Work on the theory behind estimation
Some topics which could benefit from a theoretical treatment might be:
- How can we address Goodhart’s law and the optimizer’s curse? You can make a Bayesian adjustment, but how would it look like in practice?
- What are the different types of estimations, and how best can we tackle them? What is the best way to divide and organize the space?
- What are some good proper scoring rules that one can use in forecasting tournaments? This is kind of an interesting intellectual topic, but it can also be a huge time-waster.
- Although Superforecasters do something similar to Bayesian updating, they can’t be literally doing Bayesian updating (the world is too big, and their heads too small to represent all possible hypotheses). How then is the best way to approximate Bayesian updates given finite resources?
- What can we learn by looking at the history of forecasting?
The hope here would be that taking a step back and theorizing could add some clarity which could improve your day to day estimation.
Produce better estimation tooling
Better tooling seems like it could lead to the production of more and better estimates, faster. For an extreme example, here is a simple BOTEC in C (a low level estimation language), and here is that same estimate in Squiggle, a language for rapid estimation.
Some progress in the tooling domain might involve:
- Better dashboards, and ways to display estimates
- Adding more useful functionality, like a metalog distribution, which allows for easier construction of distributions based on arbitrary confidence intervals.

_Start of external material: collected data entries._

Lemma resolved_unique destination producer s s' published published' body body' : extends s s' →
  resolved destination producer s published body → resolved destination producer s' published' body' →
  published' = published ∧ body' = body.
Proof.
  intros He [_ (k1 & K1 & _ & B1) _ _ S1 _ (m1 & d1 & M1 & _ & _ & D1 & _ & _ & P1 & R1)]
    [_ (k2 & K2 & _ & B2) _ _ S2 _ (m2 & d2 & M2 & _ & _ & D2 & _ & _ & P2 & R2)].
  apply He in M1, B1. assert (m2 = m1) as -> by congruence. assert (d2 = d1) as -> by congruence.
  assert (pj_Body published' = pj_Body published) as Eb by congruence.
  assert (k2 = k1) as -> by congruence. split; [|congruence].
  destruct published, published'. cbn in *. congruence.
Qed.

(** Publications by anyone, to any slot. *)
Definition publication (s s' : S) : Prop :=
  ∃ destination producer body r, PublishJSON destination producer body s = (r, s').

Lemma publications_extend s s' : rtc publication s s' → extends s s'.
Proof.
  induction 1 as [s|s1 s2 s3 (d & p & b & r & H1) _ IH]; [done|]. etrans; [by eapply PublishJSON_extends|done].
Qed.
End Store.

(** ** The guarantees *)

(** A resolved value is the stored object its digest names, is canonical, satisfies
    the schema its slot pins, and was committed by a manifest of the expected producer. *)
Theorem ResolveJSON_verified (NumberToJSON : spec_float → result string) sha256Hex ValidateJSONSchema
    validateManifestSchema (S : Type) `{DatastoreLaws S} destination producer (s : S) published body
    (Hresolve : ResolveJSON NumberToJSON sha256Hex ValidateJSONSchema validateManifestSchema
      destination producer s = Ok (published, body)) :
  rf_Hash (pj_Body published) = DigestBytes sha256Hex body ∧
  CanonicalizeJSON NumberToJSON body = Ok body ∧
  (∃ schema, DigestBytes sha256Hex schema = ds_Schema destination ∧ ValidateJSONSchema schema body = Ok tt) ∧
  ∃ manifestBytes manifest,
    view s !! ds_ManifestKey destination = Some (ManifestContentType, manifestBytes) ∧
    decodeManifest manifestBytes = Some manifest ∧ sameProducer (dm_Producer manifest) producer = true ∧
    dm_Body manifest = pj_Body published ∧ validateManifestSchema manifestBytes = Ok tt.
Proof.
  pose proof (ResolveJSON_Ok _ _ _ _ _ _ _ _ _ Hresolve) as [_ _ Hd _ _ Hs (mb & m & Hv & _ & Hms & Hdec & Hp & _ & Hb & _)].
  pose proof (validateCanonicalJSON_Ok _ _ _ _ _ _ Hs) as (Hc & k & ct & schema & _ & _ & _ & Hdig & Hval).
  split_and!; [done| |by exists schema|by exists mb, m]. unfold canonicalBytes in Hc.
  destruct (CanonicalizeJSON NumberToJSON body); [|done]. by apply bool_decide_eq_true in Hc as ->.
Qed.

- Making tooling which is usable by more people, that could be used on mobile, or that has a more gentle learning curve
One consideration for this kind of enterprise is that it can be fairly time intensive, and fairly long until you learn whether it has been worth it or not.

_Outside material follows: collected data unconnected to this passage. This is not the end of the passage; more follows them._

(* ===== verification/MapExec.v ===== *)
(** * Map values

    [internal/mapexec/values.go]: a map scope expands one canonical JSON array into
    source-indexed items, and collects the results of the items, in whatever order
    they finished, into one canonical array.  An [int] is a [Z].

    The decoder of [ParseFailure] checks a JSON schema with a third-party package:
    that check is a parameter. *)

From S2P Require Import Prelude Utf16 Text Json Canonical CanonicalText CanonicalForm JsonRaw Encode SourceIdentity.
From Stdlib Require Import Ascii SpecFloat.
#[local] Open Scope Z_scope.

Record Item := { it_Index : Z; it_Body : string }.
Record Result := { rs_Index : Z; rs_Body : string }.

Definition FailureError : string := "error".
Definition FailureKilled : string := "killed".
Definition FailureNonRetryable : string := "non-retryable".
Definition FailureTimeout : string := "timeout".

Definition DiagnosticLimit : nat := 1024.

Record Failure := { fl_Attempts : Z; fl_Diagnostic : string; fl_Kind : string }.
Definition zeroFailure : Failure := {| fl_Attempts := 0; fl_Diagnostic := ""; fl_Kind := "" |}.

(** [string(runes[:DiagnosticLimit])] when there are more. *)
Definition NewFailure (kind : string) (attempts : Z) (diagnostic : string) : Failure :=
  let diagnostic := ToValidUTF8 diagnostic in
  let diagnostic :=
    if (DiagnosticLimit <? length (runes diagnostic))%nat then ofRunes (take DiagnosticLimit (runes diagnostic))
    else diagnostic in
  {| fl_Attempts := attempts; fl_Diagnostic := diagnostic; fl_Kind := kind |}.

(** [Value] is nil for a failure. *)
Record Outcome := { oc_Index : Z; oc_Value : option string; oc_Failure : option Failure }.

(** The JSON encoding of a [Failure]. *)
Definition marshalFailure (f : Failure) : string :=
  quoted "{'attempts':" +:+ itoa (fl_Attempts f) +:+ quoted ",'diagnostic':" +:+ marshalString (fl_Diagnostic f) +:+
  quoted ",'kind':" +:+ marshalString (fl_Kind f) +:+ "}".

Definition decodeFailure (body : string) : option Failure :=
  match unmarshal body with
  | Some (JObj ms) =>
      attempts ← intField "attempts" ms;
      diagnostic ← stringField "diagnostic" ms;
      kind ← stringField "kind" ms;
      Some {| fl_Attempts := attempts; fl_Diagnostic := diagnostic; fl_Kind := kind |}
  | Some JNull => Some zeroFailure
  | _ => None
  end.

Section MapExec.
Context (NumberToJSON : spec_float → result string).
#[local] Abbreviation CanonicalizeJSON := (Canonical.CanonicalizeJSON NumberToJSON).

(** [canonicalBody, err := CanonicalizeJSON(body); err != nil || !bytes.Equal(canonicalBody, body)] *)
Definition isCanonical (body : string) : bool :=
  match CanonicalizeJSON body with Ok c => bool_decide (c = body) | Err _ => false end.

Definition expandItem (x : nat * string) : result Item :=
  body ← wrapErr "canonicalize map item %d: %w" [AInt (Z.of_nat x.1)] (CanonicalizeJSON x.2);
  Ok {| it_Index := Z.of_nat x.1; it_Body := body |}.

Definition Expand (body : string) : result (list Item) :=
  if negb (isCanonical body) then Err (ErrNew "map input must be canonical JSON")
  else if negb (HasPrefix body "[") then Err (ErrNew "map input must be a JSON array")
  else
    match unmarshalRawItems body with
    | None => Err (Errorf "decode map input array: %w" [AWrap (ErrNew "json: invalid JSON")])
    | Some values => mapErr expandItem (indexed values)
    end.

(** One result of the loop of [Collect]: [ordered] and [seen] are slices of the expected length. *)
Definition collectStep (expectedCount : Z) (st : list string * list bool) (r : Result)
    : result (list string * list bool) :=
  let '(ordered, seen) := st in
  if (rs_Index r <? 0) || (expectedCount <=? rs_Index r) then
    Err (Errorf "map result index %d is outside dense range 0..%d" [AInt (rs_Index r); AInt (expectedCount - 1)])
  else if default false (seen !! Z.to_nat (rs_Index r)) then
    Err (Errorf "map result index %d is duplicated" [AInt (rs_Index r)])
  else if negb (isCanonical (rs_Body r)) then
    Err (Errorf "map item %d output must be canonical JSON" [AInt (rs_Index r)])
  else Ok (<[ Z.to_nat (rs_Index r) := rs_Body r ]> ordered, <[ Z.to_nat (rs_Index r) := true ]> seen).

(** [canonical.Marshal] of a slice of raw messages; a nil message is [null].  The encoder
    may escape HTML characters, which the canonical form undoes. *)
Definition marshalRaw (ordered : list string) : result string :=
  CanonicalizeJSON ("[" +:+ joinStrings "," ordered +:+ "]").

Definition Collect (expectedCount : Z) (results : list Result) : result string :=
  if (expectedCount <? 0) || negb (Z.of_nat (length results) =? expectedCount) then
    Err (Errorf "map returned %d results, want %d" [AInt (Z.of_nat (length results)); AInt expectedCount])
  else
    st ← foldErr (collectStep expectedCount)
      (replicate (Z.to_nat expectedCount) "null", replicate (Z.to_nat expectedCount) false) results;
    marshalRaw st.1.

Definition outcomeResult (outcome : Outcome) : result Result :=
  body ← match oc_Failure outcome with
    | None =>
        let value := default "" (oc_Value outcome) in
        if negb (isCanonical value) then
          Err (Errorf "map item %d output must be canonical JSON" [AInt (oc_Index outcome)])
        else CanonicalizeJSON (quoted "{'status':'succeeded','value':" +:+ value +:+ "}")
    | Some failure =>
        match oc_Value outcome with
        | None => CanonicalizeJSON (quoted "{'failure':" +:+ marshalFailure failure +:+ quoted ",'status':'failed'}")
        | Some _ => Err (Errorf "map item %d has both a value and a failure" [AInt (oc_Index outcome)])
        end
    end;
  Ok {| rs_Index := oc_Index outcome; rs_Body := body |}.

Definition CollectOutcomes (expectedCount : Z) (outcomes : list Outcome) : result string :=
  results ← mapErr outcomeResult outcomes; Collect expectedCount results.

(** [artifact.ValidateJSONSchema(schemacontract.MapItemFailureSchemaJSON, body)] *)
Context (validateFailureSchema : string → result unit).

Definition ParseFailure (body : string) (maxAttempts : Z) : result Failure :=
  if negb (isCanonical body) then Err (ErrNew "failure record must be canonical JSON")
  else
    _ ← wrapErr "invalid failure record: %w" [] (validateFailureSchema body);
    match decodeFailure body with
    | None => Err (Errorf "decode failure record: %w" [AWrap (ErrNew "json: invalid JSON")])
    | Some failure =>
        if (fl_Attempts failure <? 1) || (maxAttempts <? fl_Attempts failure) then
          Err (Errorf "failure after %d attempts is outside the %d-attempt budget"
            [AInt (fl_Attempts failure); AInt maxAttempts])
        else Ok failure
    end.
End MapExec.

(** ** Properties *)

Lemma NewFailure_text kind attempts diagnostic :
  let f := NewFailure kind attempts diagnostic in
  validUtf8 (fl_Diagnostic f) = true ∧ (length (runes (fl_Diagnostic f)) ≤ 1024)%nat ∧
  (validUtf8 diagnostic = true → (length (runes diagnostic) ≤ 1024)%nat → fl_Diagnostic f = diagnostic).
Proof.
  unfold NewFailure. cbn [fl_Diagnostic]. pose proof (ToValidUTF8_valid diagnostic) as Hv.
  destruct (Nat.ltb_spec DiagnosticLimit (length (runes (ToValidUTF8 diagnostic)))) as [Hl|Hl].
  - assert (Forall (λ r, isScalar r = true) (take DiagnosticLimit (runes (ToValidUTF8 diagnostic)))) as Hs.
    { apply Forall_take, runes_scalar. }
    rewrite (runes_ofRunes _ Hs), length_take. unfold validUtf8. rewrite (runes_ofRunes _ Hs).
    split_and!; [by apply bool_decide_eq_true|unfold DiagnosticLimit in *; lia|].
    intros H Hle. rewrite (ToValidUTF8_same _ H) in Hl. unfold DiagnosticLimit in *. lia.
  - split_and!; [done|done|]. intros H _. by apply ToValidUTF8_same.
Qed.

(** A failure record holds at most 1024 code points of valid UTF-8, and a valid
    diagnostic that short is kept as it is. *)
Theorem NewFailure_bounded kind attempts diagnostic :
  let f := NewFailure kind attempts diagnostic in
  validUtf8 (fl_Diagnostic f) = true ∧ (length (runes (fl_Diagnostic f)) ≤ 1024)%nat ∧
  (validUtf8 diagnostic = true → (length (runes diagnostic) ≤ 1024)%nat → fl_Diagnostic f = diagnostic).
Proof. apply NewFailure_text. Qed.

Lemma NewFailure_short kind attempts diagnostic :
  (length (runes (fl_Diagnostic (NewFailure kind attempts diagnostic))) ≤ 1024)%nat.
Proof. apply NewFailure_text. Qed.

Lemma NewFailure_bounded_witness :
  fl_Diagnostic (NewFailure FailureKilled 1 "out of memory") = "out of memory".
Proof.
  apply (NewFailure_bounded FailureKilled 1 "out of memory");
    [apply bool_decide_eq_true; vm_compute; reflexivity|vm_compute; lia].
Defined.

(** ** Canonical arrays *)
Section Collecting.
Context (NumberToJSON : spec_float → result string).
Context (number_token : number_token_law NumberToJSON) (number_reads : number_reads_law NumberToJSON).
#[local] Abbreviation CanonicalizeJSON := (Canonical.CanonicalizeJSON NumberToJSON).

(** A tree that is its own canonical form. *)
Definition canonicalTree (t : json) : Prop :=
  ∃ v, decodeNumbers NumberToJSON t = Ok v ∧ canonTree NumberToJSON v = Ok t.

Lemma isCanonical_inv body : isCanonical NumberToJSON body = true →
  ∃ t, body = printJson t ∧ wellFormed 0 t ∧ canonicalTree t.
Proof.
  unfold isCanonical. destruct (CanonicalizeJSON body) as [c|] eqn:E; [|done]. intros ->%bool_decide_eq_true.
  unfold Canonical.CanonicalizeJSON in E. apply bind_Ok in E as (v & Hv & Hw). apply decodeJSON_ok in Hv.
  apply (write_canonTree NumberToJSON 0) in Hw as (t & Ht & ->); [|done]. exists t. split; [done|].
  split; [by eapply canonTree_wellFormed|]. by eapply canonTree_reads.
Qed.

Who is working on this type of thing?
Within or adjacent to EA:
- The Quantified Uncertainty Research Institute
- Rethink Priorities
- The Swift Center
- Samotsvety Forecasting
- The Forecasting Research Institute
- Various funders and funds
- Manifold Markets
Outside EA, probably too many to mention at once, but some which stand out to me are:
- Startups working in the prediction market space: Polymarket, Kalshi, etc.
- Startups or early companies working on the estimation space: Causal, Rootclaim, FiveThirtyEight, etc.
- Large academic fields around statistics, etc.
- Most corporations have some revenue and demand forecasting, or other statistical software.